======== Records for processing

Lemma updated_all_keeps_Format_empty calls : forall o,
  forallb (fun c => negb (is_Format c)) calls = true ->
  Format o = "" -> Format (updated_all calls o) = "".
Proof.
  induction calls as [|c calls IH]; intros o Hno Hf; [exact Hf|].
  cbn in Hno. apply andb_prop in Hno. destruct Hno as [Hc Hrest].
  cbn. apply IH; [exact Hrest|].
  destruct c; cbn in Hc |- *; try discriminate; try exact Hf; reflexivity.
Qed.

Lemma updated_all_keeps_size calls : forall o,
  forallb (fun c => negb (is_Size c)) calls = true ->
  Width (updated_all calls o) = Width o /\ Height (updated_all calls o) = Height o.
Proof.
  induction calls as [|c calls IH]; intros o Hno; [split; reflexivity|].
  cbn in Hno. apply andb_prop in Hno. destruct Hno as [Hc Hrest].
  cbn. destruct (IH (updated c o) Hrest) as [Hw Hh]. rewrite Hw, Hh.
  destruct c; cbn in Hc |- *; try discriminate; split; reflexivity.
Qed.

(** C10 (as amended): on every builder, [Size(width, height)] sets [Width]
    and [Height] to its arguments and clears [Format].  When no [Format]
    call follows, whatever other configuration calls do, [Format] stays
    empty (and [Width] and [Height] stay [width] and [height] unless a
    later [Size] replaces them), and every later conversion on that record,
    through [Generate], [GenerateFromURL], [Build] followed by [FromHTML] or
    [FromURL], or any generator sharing the record, never uses a named
    format: the print request at the end of its command sequence carries
    the record's [Width] and [Height] when both are positive, and a paper
    width and height of zero otherwise. *)
Theorem Size_sets_custom_size `{External} hp x p o b t width height calls :
  builder_at hp x p o ->
  forallb (fun c => negb (is_Format c)) calls = true ->
  exists o1 o' waits params,
    OptionsBuilder.Size (Some x) width height (mkWorld hp b t)
      = Returns (Some x) (mkWorld (<[p := OPDFOptions o1]> hp) b t)
    /\ Width o1 = width /\ Height o1 = height /\ Format o1 = ""
    /\ invoke_all calls (Some x) (mkWorld (<[p := OPDFOptions o1]> hp) b t)
       = Returns (Some x) (mkWorld (<[p := OPDFOptions o']> hp) b t)
    /\ Format o' = ""
    /\ (forallb (fun c => negb (is_Size c)) calls = true ->
        Width o' = width /\ Height o' = height)
    /\ existsb isPrint waits = false
    /\ (PrimFloat.ltb 0%float (Width o') && PrimFloat.ltb 0%float (Height o') = true ->
        page.PaperWidth params = Width o' /\ page.PaperHeight params = Height o')
    /\ (PrimFloat.ltb 0%float (Width o') && PrimFloat.ltb 0%float (Height o') = false ->
        page.PaperWidth params = 0%float /\ page.PaperHeight params = 0%float)
    /\ forall hp' b1 t1 input,
         let sequence target :=
           (chromedp.CmdNavigate target :: chromedp.CmdWaitReady "body"
              :: waits ++ [chromedp.CmdPrintToPDF params])%list in
         let b0 := NewContext (Timeout o') b1 in
         (forall g, generator_at hp' g p o' ->
            stops_at_first_failure (Generator.FromHTML (Some g) input)
              (mkWorld hp' b1 t1) b0 (sequence (dataURL input))
            /\ stops_at_first_failure (Generator.FromURL (Some g) input)
                 (mkWorld hp' b1 t1) b0 (sequence input))
         /\ (builder_at hp' x p o' ->
             stops_at_first_failure (OptionsBuilder.Generate (Some x) input)
               (mkWorld hp' b1 t1) b0 (sequence (dataURL input))
             /\ stops_at_first_failure (OptionsBuilder.GenerateFromURL (Some x) input)
                  (mkWorld hp' b1 t1) b0 (sequence input)
             /\ stops_at_first_failure
                  (bind (OptionsBuilder.Build (Some x))
                        (fun g => Generator.FromHTML g input))
                  (mkWorld hp' b1 t1) b0 (sequence (dataURL input))
             /\ stops_at_first_failure
                  (bind (OptionsBuilder.Build (Some x))
                        (fun g => Generator.FromURL g input))
                  (mkWorld hp' b1 t1) b0 (sequence input)).
Proof.
  intros Hb Hno.
  set (o1 := updated (CallSize width height) o).
  set (o' := updated_all calls o1).
  assert (Hf : Format o' = "")
    by (apply updated_all_keeps_Format_empty; [exact Hno|reflexivity]).
  exists o1, o', (waitCommands o'), (printParams o').
  split; [exact (invoke_run hp x p o b t (CallSize width height) Hb)|].
  split; [reflexivity|]. split; [reflexivity|]. split; [reflexivity|].
  split.
  { rewrite (invoke_all_run calls _ x p o1 b t (builder_at_insert _ _ _ _ _ Hb)).
    rewrite list_insert_insert_eq. reflexivity. }
  split; [exact Hf|].
  split; [intros Hns; exact (updated_all_keeps_size calls o1 Hns)|].
  split; [apply waitCommands_not_print|].
  split.
  { intros Hpos. unfold printParams, paperSize. cbn. rewrite Hf, Hpos.
    split; reflexivity. }
  split.
  { intros Hpos. unfold printParams, paperSize. cbn. rewrite Hf, Hpos.
    split; reflexivity. }
  intros hp' b1 t1 input. cbv zeta. split.
  - intros g Hgen. split.
    + exact (script_run_stops _ _ _ _ _ _ _ (FromHTML_run hp' g p o' b1 t1 input Hgen)).
    + exact (script_run_stops _ _ _ _ _ _ _ (FromURL_run hp' g p o' b1 t1 input Hgen)).
  - intros Hb'.
    pose proof (script_run_stops _ _ _ _ _ _ _ (Generate_run hp' x p o' b1 t1 input Hb'))
      as Hgen1.
    pose proof (script_run_stops _ _ _ _ _ _ _
                  (GenerateFromURL_run hp' x p o' b1 t1 input Hb')) as Hgen2.
    split; [exact Hgen1|]. split; [exact Hgen2|].
    split; [exact Hgen1|exact Hgen2].
Qed.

================

* Your instructions
Give only the lines from the one holding "induction calls as [|c calls IH]; intros o Hno;" through the one holding "through [Generate], [GenerateFromURL], [Build]", each restated exactly as it appears above.

* Expected output
  induction calls as [|c calls IH]; intros o Hno; [split; reflexivity|].
  cbn in Hno. apply andb_prop in Hno. destruct Hno as [Hc Hrest].
  cbn. destruct (IH (updated c o) Hrest) as [Hw Hh]. rewrite Hw, Hh.
  destruct c; cbn in Hc |- *; try discriminate; split; reflexivity.
Qed.

(** C10 (as amended): on every builder, [Size(width, height)] sets [Width]
    and [Height] to its arguments and clears [Format].  When no [Format]
    call follows, whatever other configuration calls do, [Format] stays
    empty (and [Width] and [Height] stay [width] and [height] unless a
    later [Size] replaces them), and every later conversion on that record,
    through [Generate], [GenerateFromURL], [Build] followed by [FromHTML] or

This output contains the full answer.